--- START ---
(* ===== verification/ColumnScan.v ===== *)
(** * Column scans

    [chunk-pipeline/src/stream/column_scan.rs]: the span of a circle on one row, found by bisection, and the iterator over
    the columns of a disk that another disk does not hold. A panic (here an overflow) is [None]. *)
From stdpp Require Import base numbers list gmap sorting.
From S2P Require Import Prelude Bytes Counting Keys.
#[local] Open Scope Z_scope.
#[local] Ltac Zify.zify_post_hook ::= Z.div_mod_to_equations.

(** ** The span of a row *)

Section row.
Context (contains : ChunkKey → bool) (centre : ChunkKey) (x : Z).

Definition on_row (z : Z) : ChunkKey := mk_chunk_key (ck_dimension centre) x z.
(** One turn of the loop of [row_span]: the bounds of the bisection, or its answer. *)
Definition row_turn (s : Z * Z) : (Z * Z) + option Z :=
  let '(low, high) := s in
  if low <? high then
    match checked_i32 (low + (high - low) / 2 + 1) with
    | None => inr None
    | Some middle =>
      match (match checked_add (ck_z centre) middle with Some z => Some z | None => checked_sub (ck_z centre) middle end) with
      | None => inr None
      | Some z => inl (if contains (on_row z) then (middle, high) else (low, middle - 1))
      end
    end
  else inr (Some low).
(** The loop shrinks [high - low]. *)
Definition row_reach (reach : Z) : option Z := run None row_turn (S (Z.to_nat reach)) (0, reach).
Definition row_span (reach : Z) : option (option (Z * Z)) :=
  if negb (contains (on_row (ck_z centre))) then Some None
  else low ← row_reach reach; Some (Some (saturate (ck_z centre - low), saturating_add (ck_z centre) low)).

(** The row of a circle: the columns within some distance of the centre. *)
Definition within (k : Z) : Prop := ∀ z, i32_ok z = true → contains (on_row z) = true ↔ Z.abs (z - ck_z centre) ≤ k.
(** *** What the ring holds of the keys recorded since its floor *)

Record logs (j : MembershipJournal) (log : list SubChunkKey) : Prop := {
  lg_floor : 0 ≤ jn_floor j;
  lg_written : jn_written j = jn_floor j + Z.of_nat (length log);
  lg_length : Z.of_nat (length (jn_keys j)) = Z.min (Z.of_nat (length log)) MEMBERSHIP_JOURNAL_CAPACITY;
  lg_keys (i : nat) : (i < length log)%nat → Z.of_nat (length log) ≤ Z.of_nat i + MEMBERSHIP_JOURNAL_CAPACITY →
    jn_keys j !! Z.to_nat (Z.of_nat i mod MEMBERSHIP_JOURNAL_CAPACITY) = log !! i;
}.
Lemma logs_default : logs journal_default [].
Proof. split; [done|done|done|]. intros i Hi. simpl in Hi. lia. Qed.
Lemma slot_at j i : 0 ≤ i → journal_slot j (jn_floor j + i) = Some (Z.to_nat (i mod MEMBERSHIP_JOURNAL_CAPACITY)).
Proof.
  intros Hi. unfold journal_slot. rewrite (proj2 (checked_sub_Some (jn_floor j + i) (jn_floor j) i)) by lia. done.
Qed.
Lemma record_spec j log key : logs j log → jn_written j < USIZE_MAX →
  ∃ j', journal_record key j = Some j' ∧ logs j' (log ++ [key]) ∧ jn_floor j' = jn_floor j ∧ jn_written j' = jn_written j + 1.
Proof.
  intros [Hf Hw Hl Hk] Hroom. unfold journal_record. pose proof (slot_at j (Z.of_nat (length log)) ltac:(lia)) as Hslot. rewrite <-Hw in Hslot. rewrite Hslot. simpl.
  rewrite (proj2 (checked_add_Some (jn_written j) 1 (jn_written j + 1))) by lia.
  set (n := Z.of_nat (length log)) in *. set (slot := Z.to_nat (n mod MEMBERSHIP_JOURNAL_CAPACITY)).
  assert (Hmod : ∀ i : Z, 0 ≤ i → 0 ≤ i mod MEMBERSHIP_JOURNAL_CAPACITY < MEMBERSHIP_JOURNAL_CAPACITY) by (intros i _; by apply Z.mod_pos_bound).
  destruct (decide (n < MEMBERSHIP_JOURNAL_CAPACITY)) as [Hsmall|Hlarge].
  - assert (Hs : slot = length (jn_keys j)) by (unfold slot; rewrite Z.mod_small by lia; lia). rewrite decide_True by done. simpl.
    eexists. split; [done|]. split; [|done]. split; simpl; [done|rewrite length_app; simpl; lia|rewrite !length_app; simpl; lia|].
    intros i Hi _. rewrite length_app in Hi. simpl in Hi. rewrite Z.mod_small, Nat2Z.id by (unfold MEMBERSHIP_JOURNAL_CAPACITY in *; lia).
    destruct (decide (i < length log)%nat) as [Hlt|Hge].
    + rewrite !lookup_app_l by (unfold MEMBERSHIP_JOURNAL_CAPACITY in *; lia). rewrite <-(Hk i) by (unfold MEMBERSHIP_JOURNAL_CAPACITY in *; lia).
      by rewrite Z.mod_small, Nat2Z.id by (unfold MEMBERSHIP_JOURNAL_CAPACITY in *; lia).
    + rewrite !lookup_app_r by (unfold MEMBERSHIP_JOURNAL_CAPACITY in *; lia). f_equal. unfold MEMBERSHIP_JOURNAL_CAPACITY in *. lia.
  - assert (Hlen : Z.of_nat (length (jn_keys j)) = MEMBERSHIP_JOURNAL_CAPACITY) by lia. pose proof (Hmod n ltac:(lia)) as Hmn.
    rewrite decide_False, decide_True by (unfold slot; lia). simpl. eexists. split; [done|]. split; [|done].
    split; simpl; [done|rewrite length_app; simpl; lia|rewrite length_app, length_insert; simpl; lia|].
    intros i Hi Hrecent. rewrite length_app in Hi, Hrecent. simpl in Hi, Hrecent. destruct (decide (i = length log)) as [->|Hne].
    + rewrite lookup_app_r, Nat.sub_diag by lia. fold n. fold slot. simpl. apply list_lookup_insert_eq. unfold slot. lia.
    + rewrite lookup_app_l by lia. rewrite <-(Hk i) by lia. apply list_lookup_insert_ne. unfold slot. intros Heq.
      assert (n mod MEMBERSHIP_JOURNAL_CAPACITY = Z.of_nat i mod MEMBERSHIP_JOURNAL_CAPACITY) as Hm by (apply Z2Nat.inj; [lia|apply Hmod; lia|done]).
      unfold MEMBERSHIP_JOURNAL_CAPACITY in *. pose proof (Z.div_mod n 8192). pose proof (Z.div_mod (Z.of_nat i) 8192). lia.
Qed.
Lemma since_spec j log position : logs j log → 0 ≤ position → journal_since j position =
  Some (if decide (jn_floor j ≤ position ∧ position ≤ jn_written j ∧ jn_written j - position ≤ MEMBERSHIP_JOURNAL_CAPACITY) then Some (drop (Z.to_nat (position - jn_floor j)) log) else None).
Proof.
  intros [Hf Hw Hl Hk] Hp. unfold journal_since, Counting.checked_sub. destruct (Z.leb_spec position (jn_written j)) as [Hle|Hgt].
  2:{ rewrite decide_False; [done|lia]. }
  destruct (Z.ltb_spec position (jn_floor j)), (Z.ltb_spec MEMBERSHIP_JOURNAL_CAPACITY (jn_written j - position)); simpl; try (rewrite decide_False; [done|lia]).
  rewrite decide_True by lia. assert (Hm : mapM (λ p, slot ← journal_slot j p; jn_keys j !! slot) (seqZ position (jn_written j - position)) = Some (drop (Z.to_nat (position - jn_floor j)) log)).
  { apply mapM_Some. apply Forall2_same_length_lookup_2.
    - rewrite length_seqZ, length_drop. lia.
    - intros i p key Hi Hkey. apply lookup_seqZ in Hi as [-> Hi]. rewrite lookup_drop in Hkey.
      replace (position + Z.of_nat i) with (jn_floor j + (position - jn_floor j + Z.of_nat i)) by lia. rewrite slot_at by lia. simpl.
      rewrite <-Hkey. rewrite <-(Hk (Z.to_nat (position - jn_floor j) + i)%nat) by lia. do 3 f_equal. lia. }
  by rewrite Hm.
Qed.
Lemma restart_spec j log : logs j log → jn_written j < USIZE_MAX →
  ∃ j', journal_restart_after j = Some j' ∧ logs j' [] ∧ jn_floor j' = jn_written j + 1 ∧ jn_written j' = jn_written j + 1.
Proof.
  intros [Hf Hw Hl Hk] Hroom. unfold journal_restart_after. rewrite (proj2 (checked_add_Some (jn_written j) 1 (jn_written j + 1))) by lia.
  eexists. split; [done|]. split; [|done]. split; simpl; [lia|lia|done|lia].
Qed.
--- END ---
**Activity**
Pull every line containing "Hroom" out of the records.

**Solution to this problem**
  intros [Hf Hw Hl Hk] Hroom. unfold journal_record. pose proof (slot_at j (Z.of_nat (length log)) ltac:(lia)) as Hslot. rewrite <-Hw in Hslot. rewrite Hslot. simpl.
  intros [Hf Hw Hl Hk] Hroom. unfold journal_restart_after. rewrite (proj2 (checked_add_Some (jn_written j) 1 (jn_written j + 1))) by lia.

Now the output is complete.